▸ Exercise instructions
Would you return, word for word, the lines of the data below from the line with "Forall dead ts -> cancel_timers cs ts = ts." through the line with "Lemma blank_others_chars (s", and no others?

▸ Dataset records
______________________________

Lemma post_process_unfold (headings : list PFinal.Heading) :
  PFinal.post_process_headings_advanced headings
  = firstn 50 (snd (PFinal.filter_loop [] [] (sort PFinal.key_lt headings))).
Proof.
  destruct headings; reflexivity.
Qed.

(** C5, as the specification has it, fails in both directions.  A short
    candidate that is part of a seen entry of more than 10 characters is
    kept; a long candidate that contains a seen entry of 5 characters is
    dropped. *)
Lemma length_test_is_on_the_candidate :
  PFinal.post_process_headings_advanced [long_heading; short_heading]
  = [PFinal.project long_heading; PFinal.project short_heading]
  /\ contains (PFinal.normalize "Intro") (PFinal.normalize "Introduction to x")
     = true
  /\ String.length (PFinal.normalize "Introduction to x") = 17%nat
  /\ PFinal.post_process_headings_advanced
       [PFinal.mkHeading H2 "Intro" 1 14 3 10;
        PFinal.mkHeading H2 "Introduction to x" 1 14 3 20]
     = [mkEntry H2 "Intro" 1]
  /\ String.length (PFinal.normalize "Intro") = 5%nat.
Proof.
  repeat split; vm_compute; reflexivity.
Qed.
(** * Sequential search for bad science matrices

    A shallow embedding of the notebook [Sequential_Search.ipynb]: the
    helper functions [vectors], [fix_row_signs] and [candidate_rows], the
    objective [beta], and the exhaustive search loop over all
    [r]-combinations of candidate rows.

    ** The model

    - A tensor of rank 1 is a list, a tensor of rank 2 is the list of its
      rows.  The shapes in the notebook always agree, and shape errors of
      torch are not modelled.
    - The parameters [n] and [r] are natural numbers.
    - An exception raised by Python or torch is a value of [exn]; code that
      can raise returns a [result] and is sequenced by [bind].
    - The element type of the tensors is an interface, [Scalar].  The
      notebook is written once over it and is used at two instances:
      [float32], IEEE binary32 as specified by [SpecFloat] (precision 24,
      maximal exponent 128), which computes; and [xreal], the real numbers
      extended by the two infinities and NaN, the arithmetic that the IEEE
      operations round.  The statements about [candidate_rows] are proved
      at both instances for every [n]; where binary32 needs a bound on [n],
      the statement gives it.
    - torch does not fix the order in which [matmul], [sum] and [mean] add
      their terms; the model adds them from 0 in index order.  In exact
      arithmetic the order does not matter, and in binary32 the candidate
      rows do not depend on it, since sums of +1 and -1 are exact.
    - [torch.unique(dim=0)] sorts the rows lexicographically and merges
      equal neighbours.  The model sorts by insertion; rows that compare
      equal (in binary32: rows that differ in the sign of a zero) may come
      out of torch's sort in another order.
    - [torch.sign] is [(0 < x) - (x < 0)], which is 0 at NaN.
    - For [n = 0] torch raises [RuntimeError] in [torch.unique] (the tensor
      has two dimensions of size 0); the model raises it in [torch.stack].
    - The notebook is modelled up to the end of the search loop; the
      [print] statements after it are not. *)

From Stdlib Require Import List ZArith Bool Arith Lia Permutation Sorted FinFun.
From Stdlib Require Import SpecFloat.
From Stdlib Require Import Reals Lra.
Import ListNotations.

Set Implicit Arguments.

(** ** Exceptions *)

Inductive exn : Type :=
| IndexError     (* indexing out of range, or with a non-integer index tensor *)
| RuntimeError.  (* torch.stack / torch.unique on an empty list of rows *)

Inductive result (A : Type) : Type :=
| Ok (a : A)
| Raise (e : exn).

Arguments Ok {A} a.
Arguments Raise {A} e.

Definition bind {A B : Type} (m : result A) (k : A -> result B) : result B :=
  match m with
  | Ok a => k a
  | Raise e => Raise e
  end.

Declare Scope result_scope.
Delimit Scope result_scope with result.
Notation "x <- m ;; k" := (bind m (fun x => k))
  (at level 61, m at next level, right associativity) : result_scope.
Local Open Scope result_scope.

(** Monadic left fold: a [for] loop whose body may raise. *)
Fixpoint foldM {A S : Type} (body : S -> A -> result S) (l : list A) (s : S)
  : result S :=
  match l with
  | [] => Ok s
  | x :: t => s' <- body s x ;; foldM body t s'
  end.

(** Monadic map: a list built by a loop whose body may raise. *)
Fixpoint mapM {A B : Type} (f : A -> result B) (l : list A) : result (list B) :=
  match l with
  | [] => Ok []
  | x :: t => y <- f x ;; ys <- mapM f t ;; Ok (y :: ys)
  end.

(** ** The element type of a tensor *)

Class Scalar (T : Type) : Type := {
  of_int : Z -> T;          (* conversion of a Python int *)
  add : T -> T -> T;
  mul : T -> T -> T;
  div : T -> T -> T;
  neg : T -> T;
  sqrt : T -> T;
  abs : T -> T;
  sign : T -> T;            (* torch.sign: (0 < x) - (x < 0) *)
  isnan : T -> bool;
  ltb : T -> T -> bool;     (* x < y, false on NaN *)
  eqb : T -> T -> bool      (* x == y, false on NaN *)
}.

(** ** Library operations on lists and tensors *)

Section Lists.
Context {A : Type}.

(** [itertools.product(alphabet, repeat=n)], in its enumeration order:
    the first coordinate varies slowest. *)
Fixpoint product (alphabet : list A) (n : nat) : list (list A) :=
  match n with
  | 0 => [[]]
  | S k => flat_map (fun a => map (cons a) (product alphabet k)) alphabet
  end.

(** [itertools.combinations(l, r)], in its enumeration order. *)
Fixpoint combinations (l : list A) (r : nat) : list (list A) :=
  match r with
  | 0 => [[]]
  | S r' =>
      match l with
      | [] => []
      | x :: t => map (cons x) (combinations t r') ++ combinations t r
      end
  end.

(** Elementwise combination of two rows (broadcast over equal shapes). *)
Fixpoint map2 {B C : Type} (f : A -> B -> C) (a : list A) (b : list B) : list C :=
  match a, b with
  | x :: a', y :: b' => f x y :: map2 f a' b'
  | _, _ => []
  end.
Lemma lookup_cancel_timers cs (ts : list timer) (t : nat) :
  cancel_timers cs ts !! t =
  if decide (CancelTimer t ∈ cs) then cancel_timer <$> ts !! t else ts !! t.
Proof.
  revert ts. induction cs as [|c cs IH]; intros ts.
  - done.
  - unfold cancel_timers in *. simpl. rewrite IH. clear IH.
    destruct c as [t'|].
    + rewrite list_lookup_alter.
      destruct (decide (t' = t)) as [->|Hne].
      * rewrite (decide_True (P := CancelTimer t ∈ CancelTimer t :: cs)) by left.
        case_decide; [|done].
        destruct (ts !! t); simpl; [|done]. by rewrite cancel_timer_idemp.
      * destruct (decide (CancelTimer t ∈ cs)) as [Hin|Hnin].
        -- rewrite decide_True; [done|by right].
        -- rewrite decide_False; [done|].
           rewrite elem_of_cons. intros [[=]|]; done.
    + destruct (decide (CancelTimer t ∈ cs)) as [Hin|Hnin].
      * rewrite decide_True; [done|by right].
      * rewrite decide_False; [done|].
        rewrite elem_of_cons. intros [[=]|]; done.
Qed.

Lemma cancel_timers_keeps_dead cs (ts : list timer) t tm :
  ts !! t = Some tm -> dead tm -> cancel_timers cs ts !! t = Some tm.
Proof.
  intros Ht Hd. rewrite lookup_cancel_timers, Ht. simpl.
  case_decide; [|done]. by rewrite cancel_timer_of_dead.
Qed.


Lemma cancel_timers_fixed cs (ts : list timer) :
  Forall dead ts -> cancel_timers cs ts = ts.
Proof.
  intros Hd. apply list_eq. intros t. rewrite lookup_cancel_timers.
  case_decide; [|done].
  destruct (ts !! t) as [tm|] eqn:Ht; simpl; [|done].
  rewrite cancel_timer_of_dead; [done|].
  rewrite Forall_forall in Hd. apply Hd. by eapply list_elem_of_lookup_2.
Qed.
Lemma blank_others_chars (s : string) :
  Forall (fun c => keep_char c = true) (list_ascii_of_string (blank_others s)).
Proof.
  induction s as [|c r IH]; simpl; constructor; [|exact IH].
  destruct (keep_char c) eqn:E; [exact E | reflexivity].
Qed.

Lemma split_ws_nonempty (st : bool) (s : string) : split_ws_from st s <> [].
Proof.
  revert st. induction s as [|c r IH]; intros st; simpl; [discriminate|].
  destruct (JS.is_space c); [destruct st; [apply IH | discriminate]|].
  apply push_char_nonempty.
Qed.

(** The fields of a split hold characters of the string that are no
    spaces. *)
Lemma split_ws_fields (st : bool) (s : string) :
  Forall (fun p => Forall (fun c => JS.is_space c = false /\ In c (list_ascii_of_string s))
                     (list_ascii_of_string p))
    (split_ws_from st s).
Proof.
  revert st. induction s as [|c r IH]; intros st; simpl.
  - repeat constructor.
  - assert (W : forall l,
               Forall (fun p => Forall (fun c0 => JS.is_space c0 = false
                                                  /\ In c0 (list_ascii_of_string r))
                                  (list_ascii_of_string p)) l ->
               Forall (fun p => Forall (fun c0 => JS.is_space c0 = false
                                                  /\ (c = c0 \/ In c0 (list_ascii_of_string r)))
                                  (list_ascii_of_string p)) l).
    { intros l. apply Forall_impl. intros p. apply Forall_impl. tauto. }
    destruct (JS.is_space c) eqn:E.
    + destruct st; [apply W, IH|]. constructor; [constructor | apply W, IH].
    + apply push_char_Forall; [apply split_ws_nonempty | | apply W, IH].
      intros p Hp. simpl. constructor; [tauto | exact Hp].
Qed.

______________________________

▸ Written reply
  Forall dead ts -> cancel_timers cs ts = ts.
Proof.
  intros Hd. apply list_eq. intros t. rewrite lookup_cancel_timers.
  case_decide; [|done].
  destruct (ts !! t) as [tm|] eqn:Ht; simpl; [|done].
  rewrite cancel_timer_of_dead; [done|].
  rewrite Forall_forall in Hd. apply Hd. by eapply list_elem_of_lookup_2.
Qed.
Lemma blank_others_chars (s : string) :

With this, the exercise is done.